Trwa wczytywanie strony. Proszę czekać...
Środa, 24 kwietnia. Imieniny: Bony, Horacji, Jerzego
11/04/2015 - 17:00

"Ww": Polak z Manchesteru United w Starym Sączu: Polskie środowisko jest zamknięte

Co tydzień w weekend cykl "weekendowy wywiad" w skrócie "Ww". Rozmowa ze sportowcem i człowiekiem sportu Sądecczyzny i okolic. Piłka nożna, koszykówka, siatkówka i inne. Dzisiaj rozmawiamy z trenerem Radosławem Mozyrką, który marcu 2012 roku zaczął szkolić dzieci i młodzież w słynnym Manchesterze United. Obecnie jest koordynatorem grup U-13 i U-16 w Nottingham Forest. W czerwcu (6-7.06.) odwiedzi Turniej Sokolika w Starym Sączu.
Można powiedzieć, że Twoja trenerska droga do Anglii wiodła przez Irlandię.
- Tak naprawdę każde doświadczenie trenerskie prowadziło mnie do miejsca, w którym teraz jestem. Aczkolwiek wszystko faktycznie zaczęło się na tę większą skalę właśnie w Irlandii osiem lat temu. Tam pracowałem m.in. w hotelu i nauczyłem się języka. Pracowałem również w Anglii, Stanach Zjednoczonych, Japonii i we Włoszech. Szkoliłem się na piłkarskich kursach, grałem i dorabiałem jako trener w małych klubikach.

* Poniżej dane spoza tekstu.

(** The version numbers are [u16] values. *)
Definition versions_u16 (c : AttachmentCapabilities) : Prop :=
  ∀ name versions, (name, versions) ∈ ac_extensions c → Forall (λ v, 0 ≤ v) versions.

Lemma elem_of_common_extensions self other name versions :
  (name, versions) ∈ ac_extensions (common_with self other) ↔
  ∃ mine theirs, (name, mine) ∈ ac_extensions self ∧
    btree_get name (ac_extensions other) = Some theirs ∧
    versions = filter (λ v, binary_search v theirs = true) mine ∧ versions ≠ [].
Proof.
  unfold common_with. simpl. rewrite list_elem_of_omap. split.
  - intros ([n mine] & Hin & H). simpl in H.
    destruct (btree_get n (ac_extensions other)) as [theirs|] eqn:Hg; [|done].
    case_bool_decide; [done|]. injection H as <- <-. by exists mine, theirs.
  - intros (mine & theirs & Hin & Hg & -> & Hne). exists (name, mine). split; [done|]. simpl.
    rewrite Hg. by rewrite bool_decide_eq_false_2.
Qed.

Lemma common_with_canonical self other :
  canonical self → canonical other → versions_u16 self → canonical (common_with self other).
Proof.
  intros [Hs Hv Hk] [Hs' Hv' Hk'] Hu. split.
  - by apply increasing_filter.
  - intros name versions (mine & theirs & Hin & Hg & -> & Hne)%elem_of_common_extensions.
    destruct (Hv _ _ Hin) as (_ & Hh & Hi). split_and!; [done| |by apply increasing_filter].
    apply filter_head; [done|done|by eapply Hu].
  - unfold map_increasing, increasing in *. simpl. clear Hv Hu.
    induction (ac_extensions self) as [|[name mine] l IH]; [constructor|].
    csimpl in Hk. inversion_clear Hk as [|? ? Hl Hn]. specialize (IH Hl). csimpl.
    destruct (btree_get name (ac_extensions other)); [|done]. case_bool_decide; [done|]. csimpl.
    constructor; [done|]. apply Forall_forall.
    intros n ([n' v] & -> & ([n'' v''] & Hin & Hc)%list_elem_of_omap)%list_elem_of_fmap.
    simpl in Hc. destruct (btree_get n'' (ac_extensions other)); [|done]. case_bool_decide; [done|].
    injection Hc as <- <-. rewrite Forall_forall in Hn. apply Hn.
    by apply (list_elem_of_fmap_2 fst _ (n'', v'')).
Qed.

(** The intersection of two canonical inventories is canonical and supports
    exactly the schemas and the extension versions that both support. *)
Theorem common_with_spec self other :
  canonical self → canonical other → versions_u16 self →
  canonical (common_with self other) ∧
  (∀ schema, supports_schema (common_with self other) schema = true ↔
     supports_schema self schema = true ∧ supports_schema other schema = true) ∧
  (∀ name version, supports_extension (common_with self other) name version = true ↔
     supports_extension self name version = true ∧ supports_extension other name version = true).
Proof.
  intros Hself Hother Hu. pose proof (common_with_canonical _ _ Hself Hother Hu) as Hc.
  split_and!; [done| |].
  - intros schema. rewrite !supports_schema_spec. simpl. rewrite list_elem_of_filter.
    rewrite binary_search_spec by apply Hother. tauto.
  - intros name version. rewrite !supports_extension_spec by done. split.
    + intros (versions & (mine & theirs & Hin & Hg & -> & _)%elem_of_common_extensions & Hv).
      apply elem_of_btree_get in Hg; [|apply Hother].
      apply list_elem_of_filter in Hv as [Hb Hm].
      rewrite binary_search_spec in Hb by (by eapply (can_versions _ Hother)). by eauto 10.
    + intros [(mine & Hin & Hm) (theirs & Ht & Hv)].
      pose proof (can_versions _ Hother _ _ Ht) as (_ & _ & Hi).
      apply elem_of_btree_get in Ht; [|apply Hother].
      exists (filter (λ v, binary_search v theirs = true) mine).
      assert (version ∈ filter (λ v, binary_search v theirs = true) mine) as Hf
        by (apply list_elem_of_filter; by rewrite binary_search_spec).
      split; [|done]. apply elem_of_common_extensions. exists mine, theirs.
      split_and!; [done..|]. intros E. rewrite E in Hf. set_solver.
Qed.

(** ** The catalog *)

(** The driver capabilities that a catalog's [validate] accepts. *)
Lemma validate_operations_ok operations :
  validate_operations operations = Ok () →
  ∀ c, c ∈ operations → canonical_versions (roc_versions c).
Proof.
  induction operations as [|o operations IH]; simpl; [set_solver|]. intros H. inv_ok.
  match goal with H : operation_capability_validate _ = Ok _ |- _ =>
    apply reject_if_ok, orb_false_iff in H as [_ H%negb_false_iff] end.
  intros c [->|Hc]%elem_of_cons; [by apply versions_canonical_spec|by apply IH].
Qed.

(** The membership reading of an advertised operation. *)
Definition advertises (d : RuntimeDriverCapabilities) (operation : RuntimeOperation) (version : Z)
    : Prop :=
  ∃ c, c ∈ rdc_operations d ∧ roc_operation c = operation ∧ version ∈ roc_versions c.

Lemma driver_supports_operation_spec d operation version :
  driver_capabilities_validate d = Ok () →
  driver_supports_operation d operation version = true ↔ advertises d operation version.
Proof.
  unfold driver_capabilities_validate. intros H. inv_ok.
  repeat match goal with H : _ || _ = false |- _ => apply orb_false_iff in H as [? ?] end.
  match goal with H : negb (strictly_increasing_by roc_operation _) = false |- _ =>
    apply negb_false_iff, strictly_increasing_by_spec in H; rename H into Hinc end.
  match goal with H : validate_operations _ = Ok ?u |- _ => destruct u; rename H into Hops end.
  unfold driver_supports_operation, advertises, capability_supports.
  destruct (binary_search_by_key roc_operation operation (rdc_operations d)) as [i|] eqn:Hb.
  - apply binary_search_by_key_spec in Hb as (c & Hc & Ho); [|done]. rewrite Hc. simpl.
    pose proof (list_elem_of_lookup_2 _ _ _ Hc) as Hin.
    rewrite binary_search_spec by (by eapply validate_operations_ok).
    split; [by eauto|]. intros (c' & [j Hj]%list_elem_of_lookup & Ho' & Hv).
    assert (i = j) as ->; [|by simplify_eq].
    assert (binary_search_by_key roc_operation operation (rdc_operations d) = Some i) as Hsi
      by (apply binary_search_by_key_spec; [done|]; by exists c).
    assert (binary_search_by_key roc_operation operation (rdc_operations d) = Some j) as Hsj
      by (apply binary_search_by_key_spec; [done|]; by exists c').
    congruence.
  - split; [done|]. intros (c & [j Hj]%list_elem_of_lookup & Ho & _).
    assert (binary_search_by_key roc_operation operation (rdc_operations d) = Some j) as Hsj
      by (apply binary_search_by_key_spec; [done|]; by exists c).
    congruence.
Qed.

(** The isolation classes claimed by a list of drivers. *)
Lemma claim_isolation_ok owners classes owners' :
  rfold claim_isolation owners classes = Ok owners' →
  (∀ i, i ∈ owners' ↔ i ∈ owners ∨ i ∈ classes) ∧ (∀ i, i ∈ classes → i ∉ owners).
Proof.
  revert owners. induction classes as [|i classes IH]; intros owners; simpl.
  { intros [= ->]. set_solver. }
  unfold claim_isolation at 1. intros H. inv_ok.
  match goal with H : bool_decide _ = false |- _ => apply bool_decide_eq_false in H end.
  match goal with H : rfold _ _ _ = Ok _ |- _ => apply IH in H as [He Hd] end.
  split; [intros i'; rewrite He; set_solver|set_solver].
Qed.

Jak to się stało, że nazwisko polskiego trenera znaczy obecnie tak wiele w systemie szkolenia w ojczyźnie futbolu?
- Jeszcze nie tak wiele (śmiech). Faktem jest, że coraz więcej osób ze środowiska piłkarskiego mnie kojarzy. Ja po prostu wykonuję swoją pracę.

Obecnie jesteś odpowiedzialny za nadzorowanie rozwoju zawodników w wieku 12-16 lat, monitorujesz piłkarzy z Nottingham.
- Tak. Mam około pięćdziesięciu podopiecznych. Jestem koordynatorem U-13 i U-16. Trzy lata temu gdy nastała rewolucja w systemie szkolenia właśnie tak nazwali funkcję, którą teraz sprawuje.

Co z Czerwonymi Diabłami?
- Od czerwca ub. roku nie pracuję już dla Manchesteru United. Zbyt wiele obowiązków otrzymałem tu gdzie teraz jestem i musiałem rozwiązać kontrakt. Była to jednak fajna przygoda, która wiele mnie nauczyła.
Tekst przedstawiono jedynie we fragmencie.